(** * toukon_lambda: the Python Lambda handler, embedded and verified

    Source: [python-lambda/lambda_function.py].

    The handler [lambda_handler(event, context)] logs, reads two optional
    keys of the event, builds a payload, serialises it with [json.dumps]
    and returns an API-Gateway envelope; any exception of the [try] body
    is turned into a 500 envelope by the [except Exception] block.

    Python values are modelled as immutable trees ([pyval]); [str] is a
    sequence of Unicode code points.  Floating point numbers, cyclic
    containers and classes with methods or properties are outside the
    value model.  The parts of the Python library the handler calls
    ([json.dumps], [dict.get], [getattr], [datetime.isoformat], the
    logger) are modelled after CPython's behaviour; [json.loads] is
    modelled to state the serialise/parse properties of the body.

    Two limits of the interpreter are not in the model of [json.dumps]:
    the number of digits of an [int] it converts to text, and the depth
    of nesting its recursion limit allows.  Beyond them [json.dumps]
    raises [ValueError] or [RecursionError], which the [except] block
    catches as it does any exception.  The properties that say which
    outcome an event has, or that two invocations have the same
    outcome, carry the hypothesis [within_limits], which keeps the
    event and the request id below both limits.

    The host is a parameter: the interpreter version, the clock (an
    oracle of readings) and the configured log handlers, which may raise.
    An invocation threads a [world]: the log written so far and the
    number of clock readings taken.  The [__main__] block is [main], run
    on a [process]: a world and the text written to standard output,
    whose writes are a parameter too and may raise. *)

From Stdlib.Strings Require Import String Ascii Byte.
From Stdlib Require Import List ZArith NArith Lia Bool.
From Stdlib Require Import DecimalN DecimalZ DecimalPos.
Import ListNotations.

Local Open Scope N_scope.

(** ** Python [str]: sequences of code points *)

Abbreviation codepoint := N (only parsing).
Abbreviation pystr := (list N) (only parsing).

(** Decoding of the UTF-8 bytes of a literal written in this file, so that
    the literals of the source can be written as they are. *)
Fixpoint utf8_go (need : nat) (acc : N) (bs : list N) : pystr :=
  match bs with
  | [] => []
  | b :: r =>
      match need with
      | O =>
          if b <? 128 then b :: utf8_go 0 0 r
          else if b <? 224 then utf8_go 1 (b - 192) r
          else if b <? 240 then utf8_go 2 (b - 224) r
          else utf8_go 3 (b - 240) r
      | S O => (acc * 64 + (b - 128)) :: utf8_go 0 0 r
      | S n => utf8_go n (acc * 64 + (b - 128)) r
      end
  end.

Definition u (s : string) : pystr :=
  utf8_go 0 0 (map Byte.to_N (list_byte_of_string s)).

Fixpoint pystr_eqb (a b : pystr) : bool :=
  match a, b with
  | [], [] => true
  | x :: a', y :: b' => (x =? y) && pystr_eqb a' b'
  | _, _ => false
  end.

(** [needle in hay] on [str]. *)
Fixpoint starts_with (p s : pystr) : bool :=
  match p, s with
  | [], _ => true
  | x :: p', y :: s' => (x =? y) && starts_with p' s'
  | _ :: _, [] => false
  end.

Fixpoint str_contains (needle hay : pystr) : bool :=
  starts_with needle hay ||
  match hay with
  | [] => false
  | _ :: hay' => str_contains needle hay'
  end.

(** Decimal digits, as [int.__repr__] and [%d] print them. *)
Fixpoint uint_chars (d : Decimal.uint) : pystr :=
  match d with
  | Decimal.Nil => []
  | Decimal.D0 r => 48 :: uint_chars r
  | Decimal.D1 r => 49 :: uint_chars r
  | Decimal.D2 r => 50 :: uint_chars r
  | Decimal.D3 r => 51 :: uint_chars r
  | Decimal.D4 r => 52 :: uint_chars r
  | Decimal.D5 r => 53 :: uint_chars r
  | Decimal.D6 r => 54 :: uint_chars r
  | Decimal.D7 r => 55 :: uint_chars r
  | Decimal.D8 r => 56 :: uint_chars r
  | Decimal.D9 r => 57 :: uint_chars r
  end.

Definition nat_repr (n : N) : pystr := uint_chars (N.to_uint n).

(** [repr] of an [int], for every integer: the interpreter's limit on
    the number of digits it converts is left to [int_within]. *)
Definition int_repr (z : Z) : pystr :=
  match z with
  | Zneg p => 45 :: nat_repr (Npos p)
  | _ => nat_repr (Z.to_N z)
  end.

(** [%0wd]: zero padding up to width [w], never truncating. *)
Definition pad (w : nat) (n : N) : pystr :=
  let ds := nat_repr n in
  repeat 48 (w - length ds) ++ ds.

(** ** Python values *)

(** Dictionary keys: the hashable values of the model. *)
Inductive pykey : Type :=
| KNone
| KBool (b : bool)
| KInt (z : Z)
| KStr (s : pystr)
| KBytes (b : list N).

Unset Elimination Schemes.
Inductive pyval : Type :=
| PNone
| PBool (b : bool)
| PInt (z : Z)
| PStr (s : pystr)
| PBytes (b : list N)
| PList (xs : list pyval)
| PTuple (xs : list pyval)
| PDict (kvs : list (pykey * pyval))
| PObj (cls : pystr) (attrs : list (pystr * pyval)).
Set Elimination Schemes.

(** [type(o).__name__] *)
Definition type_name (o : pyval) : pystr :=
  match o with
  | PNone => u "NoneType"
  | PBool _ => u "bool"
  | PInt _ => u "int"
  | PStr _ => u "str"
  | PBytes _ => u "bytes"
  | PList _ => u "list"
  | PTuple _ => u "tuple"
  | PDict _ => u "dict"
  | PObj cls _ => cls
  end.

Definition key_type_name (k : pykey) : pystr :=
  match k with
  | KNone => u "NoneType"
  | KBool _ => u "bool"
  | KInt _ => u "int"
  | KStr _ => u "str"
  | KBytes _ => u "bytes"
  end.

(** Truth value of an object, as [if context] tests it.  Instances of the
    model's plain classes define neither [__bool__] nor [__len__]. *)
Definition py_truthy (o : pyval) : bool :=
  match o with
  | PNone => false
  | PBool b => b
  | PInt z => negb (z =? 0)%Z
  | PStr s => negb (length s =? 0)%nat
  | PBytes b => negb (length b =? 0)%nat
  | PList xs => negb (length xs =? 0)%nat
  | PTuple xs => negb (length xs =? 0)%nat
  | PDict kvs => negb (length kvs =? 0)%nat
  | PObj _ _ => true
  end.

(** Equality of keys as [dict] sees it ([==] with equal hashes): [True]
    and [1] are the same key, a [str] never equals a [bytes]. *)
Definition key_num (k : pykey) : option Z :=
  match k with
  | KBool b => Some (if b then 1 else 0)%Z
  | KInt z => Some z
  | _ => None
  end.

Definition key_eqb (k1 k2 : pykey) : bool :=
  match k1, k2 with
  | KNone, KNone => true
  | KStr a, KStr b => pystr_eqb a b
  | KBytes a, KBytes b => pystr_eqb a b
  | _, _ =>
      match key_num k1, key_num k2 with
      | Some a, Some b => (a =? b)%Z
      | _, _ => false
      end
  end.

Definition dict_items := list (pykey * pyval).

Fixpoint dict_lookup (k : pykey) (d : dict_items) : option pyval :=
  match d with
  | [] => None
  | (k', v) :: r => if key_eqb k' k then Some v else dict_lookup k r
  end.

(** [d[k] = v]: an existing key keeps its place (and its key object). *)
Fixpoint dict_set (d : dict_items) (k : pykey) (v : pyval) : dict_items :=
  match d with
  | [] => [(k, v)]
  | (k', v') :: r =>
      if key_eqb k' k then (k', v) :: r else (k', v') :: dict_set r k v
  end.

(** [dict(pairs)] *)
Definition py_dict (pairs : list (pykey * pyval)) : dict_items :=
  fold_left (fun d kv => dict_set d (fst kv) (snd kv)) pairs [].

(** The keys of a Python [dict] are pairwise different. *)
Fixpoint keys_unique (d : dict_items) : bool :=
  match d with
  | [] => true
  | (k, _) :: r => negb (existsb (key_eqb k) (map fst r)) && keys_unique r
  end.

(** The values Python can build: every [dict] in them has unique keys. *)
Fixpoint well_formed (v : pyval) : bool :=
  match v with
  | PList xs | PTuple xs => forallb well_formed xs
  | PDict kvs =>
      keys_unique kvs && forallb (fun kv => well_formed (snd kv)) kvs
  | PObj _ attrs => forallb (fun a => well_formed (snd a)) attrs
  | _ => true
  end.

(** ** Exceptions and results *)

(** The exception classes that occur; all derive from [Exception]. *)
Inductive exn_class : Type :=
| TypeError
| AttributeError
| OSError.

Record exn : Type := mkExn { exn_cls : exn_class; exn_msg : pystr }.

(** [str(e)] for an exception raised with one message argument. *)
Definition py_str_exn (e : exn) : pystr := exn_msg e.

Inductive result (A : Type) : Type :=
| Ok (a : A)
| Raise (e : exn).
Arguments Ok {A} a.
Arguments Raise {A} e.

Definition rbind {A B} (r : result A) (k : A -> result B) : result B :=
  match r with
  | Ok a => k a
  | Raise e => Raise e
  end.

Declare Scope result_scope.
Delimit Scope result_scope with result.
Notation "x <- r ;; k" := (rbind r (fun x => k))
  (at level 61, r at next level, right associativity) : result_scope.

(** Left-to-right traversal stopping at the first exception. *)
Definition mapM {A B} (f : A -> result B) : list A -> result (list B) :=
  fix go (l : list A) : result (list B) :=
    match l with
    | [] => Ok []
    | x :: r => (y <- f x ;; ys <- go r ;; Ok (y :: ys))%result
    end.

══════════════════════════════

WHAT YOU SHOULD DO. Your answer consists solely of the lines from the top of the records above through the line that contains "sequence of Unicode", each echoed exactly.

EXERCISE RESULT.
(** * toukon_lambda: the Python Lambda handler, embedded and verified

    Source: [python-lambda/lambda_function.py].

    The handler [lambda_handler(event, context)] logs, reads two optional
    keys of the event, builds a payload, serialises it with [json.dumps]
    and returns an API-Gateway envelope; any exception of the [try] body
    is turned into a 500 envelope by the [except Exception] block.

    Python values are modelled as immutable trees ([pyval]); [str] is a
    sequence of Unicode code points.  Floating point numbers, cyclic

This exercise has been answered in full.